(INFORMATION PROVIDED Opens)
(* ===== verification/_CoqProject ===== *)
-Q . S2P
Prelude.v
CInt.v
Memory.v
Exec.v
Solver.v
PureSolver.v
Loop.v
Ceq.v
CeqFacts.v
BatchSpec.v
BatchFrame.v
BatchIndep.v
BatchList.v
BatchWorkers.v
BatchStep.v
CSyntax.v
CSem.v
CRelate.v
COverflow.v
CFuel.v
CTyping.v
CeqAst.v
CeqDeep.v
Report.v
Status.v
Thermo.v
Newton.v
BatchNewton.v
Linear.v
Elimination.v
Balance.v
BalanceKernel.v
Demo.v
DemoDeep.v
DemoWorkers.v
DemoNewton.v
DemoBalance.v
(INFORMATION PROVIDED Closes)
(INFORMATION PROVIDED Opens)
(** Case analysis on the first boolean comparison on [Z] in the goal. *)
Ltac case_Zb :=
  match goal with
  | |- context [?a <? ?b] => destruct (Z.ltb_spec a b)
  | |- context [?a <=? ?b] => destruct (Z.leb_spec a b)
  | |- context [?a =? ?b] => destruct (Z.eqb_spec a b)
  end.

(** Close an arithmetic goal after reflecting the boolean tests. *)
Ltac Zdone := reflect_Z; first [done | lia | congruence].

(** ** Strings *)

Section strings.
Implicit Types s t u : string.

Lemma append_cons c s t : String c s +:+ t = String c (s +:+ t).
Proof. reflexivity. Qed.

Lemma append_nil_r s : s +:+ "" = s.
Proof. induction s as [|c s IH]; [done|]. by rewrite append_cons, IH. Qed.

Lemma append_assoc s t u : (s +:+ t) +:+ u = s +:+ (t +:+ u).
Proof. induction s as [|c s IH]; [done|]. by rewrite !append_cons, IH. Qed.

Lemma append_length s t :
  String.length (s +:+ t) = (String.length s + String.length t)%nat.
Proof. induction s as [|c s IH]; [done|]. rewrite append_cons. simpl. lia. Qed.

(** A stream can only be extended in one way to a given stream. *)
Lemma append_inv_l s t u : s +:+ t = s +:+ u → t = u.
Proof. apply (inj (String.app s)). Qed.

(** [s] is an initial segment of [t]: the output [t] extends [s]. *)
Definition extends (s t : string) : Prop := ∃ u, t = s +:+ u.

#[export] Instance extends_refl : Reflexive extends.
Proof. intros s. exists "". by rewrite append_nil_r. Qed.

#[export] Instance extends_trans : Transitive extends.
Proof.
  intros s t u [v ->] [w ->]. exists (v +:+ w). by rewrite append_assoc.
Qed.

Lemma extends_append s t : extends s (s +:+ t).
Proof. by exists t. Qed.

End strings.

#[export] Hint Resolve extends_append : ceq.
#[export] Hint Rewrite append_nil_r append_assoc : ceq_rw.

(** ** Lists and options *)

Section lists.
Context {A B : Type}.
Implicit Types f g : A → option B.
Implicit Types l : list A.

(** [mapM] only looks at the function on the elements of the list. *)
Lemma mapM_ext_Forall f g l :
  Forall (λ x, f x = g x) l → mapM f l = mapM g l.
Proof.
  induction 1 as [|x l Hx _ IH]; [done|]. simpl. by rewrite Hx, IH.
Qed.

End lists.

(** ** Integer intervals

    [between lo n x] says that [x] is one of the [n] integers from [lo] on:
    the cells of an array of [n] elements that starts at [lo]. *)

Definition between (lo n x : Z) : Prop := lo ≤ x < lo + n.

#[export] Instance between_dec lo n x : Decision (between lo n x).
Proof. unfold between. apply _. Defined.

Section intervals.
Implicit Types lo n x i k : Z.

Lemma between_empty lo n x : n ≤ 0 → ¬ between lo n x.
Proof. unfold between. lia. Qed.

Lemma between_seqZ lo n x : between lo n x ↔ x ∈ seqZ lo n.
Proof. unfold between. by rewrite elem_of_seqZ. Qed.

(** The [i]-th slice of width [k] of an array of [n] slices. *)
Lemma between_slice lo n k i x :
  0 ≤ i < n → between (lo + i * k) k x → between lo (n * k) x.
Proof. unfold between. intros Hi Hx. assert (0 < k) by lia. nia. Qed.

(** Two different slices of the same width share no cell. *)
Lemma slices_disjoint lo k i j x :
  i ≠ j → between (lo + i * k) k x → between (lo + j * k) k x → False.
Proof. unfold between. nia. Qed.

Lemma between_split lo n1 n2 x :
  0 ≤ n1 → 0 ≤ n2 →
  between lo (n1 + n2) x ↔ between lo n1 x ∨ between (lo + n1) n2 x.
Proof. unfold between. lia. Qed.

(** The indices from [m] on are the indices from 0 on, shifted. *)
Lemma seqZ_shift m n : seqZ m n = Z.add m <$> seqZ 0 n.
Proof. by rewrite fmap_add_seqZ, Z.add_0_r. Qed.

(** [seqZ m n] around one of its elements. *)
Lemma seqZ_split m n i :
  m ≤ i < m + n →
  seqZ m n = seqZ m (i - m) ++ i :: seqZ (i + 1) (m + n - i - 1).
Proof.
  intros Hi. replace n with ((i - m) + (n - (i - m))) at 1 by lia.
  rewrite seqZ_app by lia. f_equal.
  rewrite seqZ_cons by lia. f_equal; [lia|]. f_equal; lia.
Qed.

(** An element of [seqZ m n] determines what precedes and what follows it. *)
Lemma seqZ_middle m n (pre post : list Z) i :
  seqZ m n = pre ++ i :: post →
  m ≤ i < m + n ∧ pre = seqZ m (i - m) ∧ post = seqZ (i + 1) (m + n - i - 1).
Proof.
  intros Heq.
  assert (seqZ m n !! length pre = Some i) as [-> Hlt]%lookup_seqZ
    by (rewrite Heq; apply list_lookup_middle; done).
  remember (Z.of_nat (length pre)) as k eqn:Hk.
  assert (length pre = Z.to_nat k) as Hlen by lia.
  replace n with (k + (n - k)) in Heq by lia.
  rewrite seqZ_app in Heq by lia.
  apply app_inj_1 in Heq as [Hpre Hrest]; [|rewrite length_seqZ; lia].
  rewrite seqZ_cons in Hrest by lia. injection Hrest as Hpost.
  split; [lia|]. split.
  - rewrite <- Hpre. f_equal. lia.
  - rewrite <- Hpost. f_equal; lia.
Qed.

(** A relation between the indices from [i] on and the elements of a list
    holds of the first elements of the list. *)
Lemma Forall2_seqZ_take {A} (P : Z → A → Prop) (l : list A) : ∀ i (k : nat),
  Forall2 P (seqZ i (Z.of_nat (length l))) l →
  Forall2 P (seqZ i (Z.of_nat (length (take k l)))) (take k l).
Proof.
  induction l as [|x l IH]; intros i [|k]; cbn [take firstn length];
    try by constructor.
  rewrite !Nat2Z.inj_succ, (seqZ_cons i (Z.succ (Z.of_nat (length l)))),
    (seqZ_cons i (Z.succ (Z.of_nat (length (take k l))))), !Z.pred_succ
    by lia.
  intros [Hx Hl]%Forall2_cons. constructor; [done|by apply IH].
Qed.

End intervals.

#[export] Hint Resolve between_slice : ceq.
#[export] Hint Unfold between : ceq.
(INFORMATION PROVIDED Closes)
- **TASK GOAL**: Show the lines where the word "width" appears in the entries.

- **EXERCISE OUTPUT**:
(** The [i]-th slice of width [k] of an array of [n] slices. *)
(** Two different slices of the same width share no cell. *)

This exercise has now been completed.